Das Evangelische WortSonntag, 02. 10. 2005, 6.55 Uhr - 7.00 Uhr Österreich 1
"Albert Schweitzer" von Pfr. Wolfgang Olschbaur, Bregenz Für ein "Genie der Menschlichkeit" hat ihn Churchill gehalten.
Theologe ist er gewesen, virtuoser Organist, Verfasser eines Werkes
über Johann Sebastian Bach und einer Orgelbauschule, die heute noch
gilt. Und vor allem: "Urwald-doktor" ist er gewesen.
Albert Schweitzer. Geboren vor 140 Jahren im Elsass als Sohn eines evangelischen Pfarrers.
Nach Studium der Philosophie und Theologie in Straßburg, Paris und
Berlin ist er Vikar gewesen in einer Pfarrgemeinde. Später
Dozent an der Universität Straßburg. Für Stefan Zweig ist er
"eine einzige und einmalige Vielfalt" gewesen. Er hat in einem seiner Werke die Geschichte der sogenannten "Leben-Jesu-Forschung"
als den gescheiterten Versuch dargestellt, das Leben Jesu im Sinne
moderner historischer Forschung zu rekonstruieren. Dieses
Unternehmen, begonnen im 19. Jahrhundert, musste scheitern, weil die
Quellen über Jesus fast ausschließlich auf das Neue Testament
beschränkt sind. Und die Autoren der Evangelien nicht im Sinn
hatten, eine Jesusbiografie zu verfassen, sondern als Betroffene
ihren Glauben bekennen und weiter geben wollten. Dass Jesus von
Nazareth eine historische Persönlichkeit ist, wird heute keiner
mehr ernsthaft bezweifeln. Aber das Bild, das wir von ihm haben und
uns immer wieder von neuem machen müssen, kann sich nicht an
geschichtlichen Daten festmachen und erschöpfen, sondern ist und
bleibt das Bild, das sich der - um Wahrheit bemühte - Glaube macht.

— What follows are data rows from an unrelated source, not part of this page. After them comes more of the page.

Lemma waiting_order_exact_witness :
  f64_lt (waiting_score_for 1000 1 false) (waiting_score_for 1000 2 false) = true ∧
  f64_lt (waiting_score_for 1 99 false) (waiting_score_for 2 1 true) = true.
Proof.
  split; apply waiting_order_exact; unfold MAX_EXACT_PRIORITY, half_bucket; lia.
Defined.

Definition same_number (x y : f64) : bool :=
  match x, y with
  | S754_finite b m e, S754_finite b' m' e' => Bool.eqb b b' && Pos.eqb m m' && Z.eqb e e'
  | _, _ => false
  end.

Lemma same_number_eq x y : same_number x y = true → x = y.
Proof.
  destruct x, y; try done. simpl. rewrite !andb_true_iff, Bool.eqb_true_iff, Pos.eqb_eq, Z.eqb_eq.
  by intros [[-> ->] ->].
Qed.

(** Above that, order is lost: at priority 10000 the third, fourth and
    fifth jobs share a score, and at the largest priority a validated job may
    have, 255 consecutive ones do; Redis orders equal scores by the text of
    the ids, so first in first out does not hold. *)
Theorem high_priorities_collide :
  (∀ s, 3 ≤ s ≤ 5 → waiting_score_for 10000 s false = waiting_score_for 10000 3 false) ∧
  validate_job_priority MAX_JOB_PRIORITY = Ok tt ∧
  (∀ s, 129 ≤ s ≤ 383 → waiting_score_for MAX_JOB_PRIORITY s false = waiting_score_for MAX_JOB_PRIORITY 129 false).
Proof.
  assert (∀ p lo n, forallb (λ k, same_number (waiting_score_for p (lo + Z.of_nat k) false) (waiting_score_for p lo false)) (seq 0 n) = true →
    ∀ s, lo ≤ s < lo + Z.of_nat n → waiting_score_for p s false = waiting_score_for p lo false) as Hall.
  { intros p lo n H s Hs. rewrite forallb_forall in H. specialize (H (Z.to_nat (s - lo))).
    replace (lo + Z.of_nat (Z.to_nat (s - lo))) with s in H by lia. apply same_number_eq, H, in_seq. lia. }
  split_and!.
  - intros s Hs. apply (Hall 10000 3 3%nat); [vm_compute; reflexivity|lia].
  - reflexivity.
  - intros s Hs. apply (Hall MAX_JOB_PRIORITY 129 255%nat); [vm_compute; reflexivity|lia].
Qed.

(** ** Durations *)
Definition duration_millis (d : Duration) : Z := if as_millis d <=? U64_MAX then as_millis d else U64_MAX.
Definition lock_duration_millis (d : Duration) : Z := Z.max (duration_millis d) 1.

(** [JobRateLimit] ([src/job/types.rs]). *)
Record JobRateLimit := mkRateLimit { max_claims : Z; rate_window : Duration }.
(** [rate_limit] is the limit of this client, [lock_token] the value of
    [Uuid::new_v4]. *)
Definition claim_next_with_conn (rate_limit : option JobRateLimit) (worker_id : string) (lease_for : Duration)
    (now : DateTime) (lock_token : string) : D → D * Reply (option Job) :=
  let lease_expires_at := add_duration now lease_for in
  let limit := match rate_limit with
               | Some l => (max_claims l, Z.max (duration_millis (rate_window l)) 1)
               | None => (0, 0)
               end in
  query (eval_call q CLAIM_SCRIPT (claim_next_call lease_expires_at now worker_id lock_token lease_for limit.1 limit.2))
    (λ raw, match raw with
            | None => Ok None
            | Some raw => let? job := decode_job raw in Ok (Some (with_token lock_token job))
            end).

Definition renew_lease (job_id lock_token : string) (lease_for : Duration) (now : DateTime) : D → D * Reply Job :=
  let lease_expires_at := add_duration now lease_for in
  query (eval_call q RENEW_LEASE_SCRIPT (renew_lease_call job_id lock_token lease_expires_at lease_for))
    (λ result, let? job := decode_transition_result result job_id "renew lease" in Ok (with_token lock_token job)).

Definition renew_leases (renewals : list JobLeaseRenewal) (lease_for : Duration) (now : DateTime)
    : D → D * Reply (list string) :=
  match renewals with
  | [] => λ d, (d, Ok [])
  | _ => query (eval_call q RENEW_LEASES_SCRIPT (renew_leases_call (add_duration now lease_for) lease_for renewals)) Ok
  end.

(** [delay_text] is the JSON text of the delay. *)
Definition delay_active_job (job_id lock_token : string) (delay : Duration) (delay_text : string) (now : DateTime)
    : D → D * Reply Job :=
  query (eval_call q DELAY_ACTIVE_JOB_SCRIPT (delay_active_job_call job_id lock_token (add_duration now delay) delay_text))
    (λ result, decode_transition_result result job_id "delay active").

Definition release_active_job (job_id lock_token : string) (now : DateTime) : D → D * Reply Job :=
  query (eval_call q RELEASE_ACTIVE_JOB_SCRIPT (release_active_job_call job_id lock_token now))
    (λ result, decode_transition_result result job_id "release active").
End methods.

Es ist somit viel tiefer und umfassender. Albert Schweitzer hat sich besonders in die Bergpredigt vertieft. Als
Konsequenz daraus hat er eine Ethik der "Ehrfurcht vor dem
Leben" entwickelt. Nachfolge Christi heißt für ihn
Respekt vor der ganzen Schöpfung haben. "Ich bin Leben,
das leben will, inmitten von Leben, das leben will", ist eine
seiner Kernaussagen. Bis zu seinem 30. Lebensjahr wollte Albert Schweitzer wissenschaftlich tätig
sein, danach aber "praktischen Dienst am Menschen"
leisten. Da musste er zunächst noch einmal studieren und zwar
Medizin. Während in Europa der 1. Weltkrieg tobte, baute er -
gleichsam als Wiedergutmachung für das, was man Afrika in der Zeit
des Kolonialismus angetan hat – sein Urwaldspital in Lambarene
auf. Und so kennt ihn die Welt bis heute: Den alten Mann mit
Tropenhelm und Riesen-Schnauzbart, über ein krankes Kind gebeugt
mit schwarzer Hautfarbe und weißen Zähnen, so weiß wie das Laken,
in dem es liegt. Als ihm 1953 der Friedensnobelpreis überreicht werden sollte, hat er das
Komitee in Oslo mürrisch um Verschiebung des Termins gebeten, weil
er nämlich gerade als Zimmermann, Maurer und Dachdecker sehr beschäftigt
sei und ein Dorf für 250 Leprakranke fertig bauen müsse. Damals
war er gerade erst 78 Jahre alt! Man sollte ihn nicht unterschätzen, den alten Mann mit den
charakteristischen Gesichtszügen. Die "Ehrfurcht vor dem
Leben" hat ihn getrieben, auch in die politische Debatte
hinein. "Die Atombombe ist kein Schicksal und kein
Naturereignis, sondern ein schreckliches Spielzeug in der Hand verblödeter
Politiker", hat er gemeint. Auch gegen Massentierhaltung hat er
gewettert und gegen den Raubbau an der Natur und gegen den Größenwahn
in allen seinen Formen. Er war gar nicht so bequem in seiner Zeit. Man kann sich lebhaft
vorstellen, wie er sich heute bei manchen ziemlich unbeliebt machen würde, könnte
er etwas sagen über Ozonloch, Gentechnologie und Abfangjäger. Vor 40 Jahren ist er gestorben, 90jährig, in Lambarene. Am Tag davor hat
er sich noch mit dem Jeep durch sein Krankenhausdorf fahren lassen
und hat sich verabschiedet, von den Patienten, von den Ärzten und
den Schwestern - und von den Bäumen im Urwald.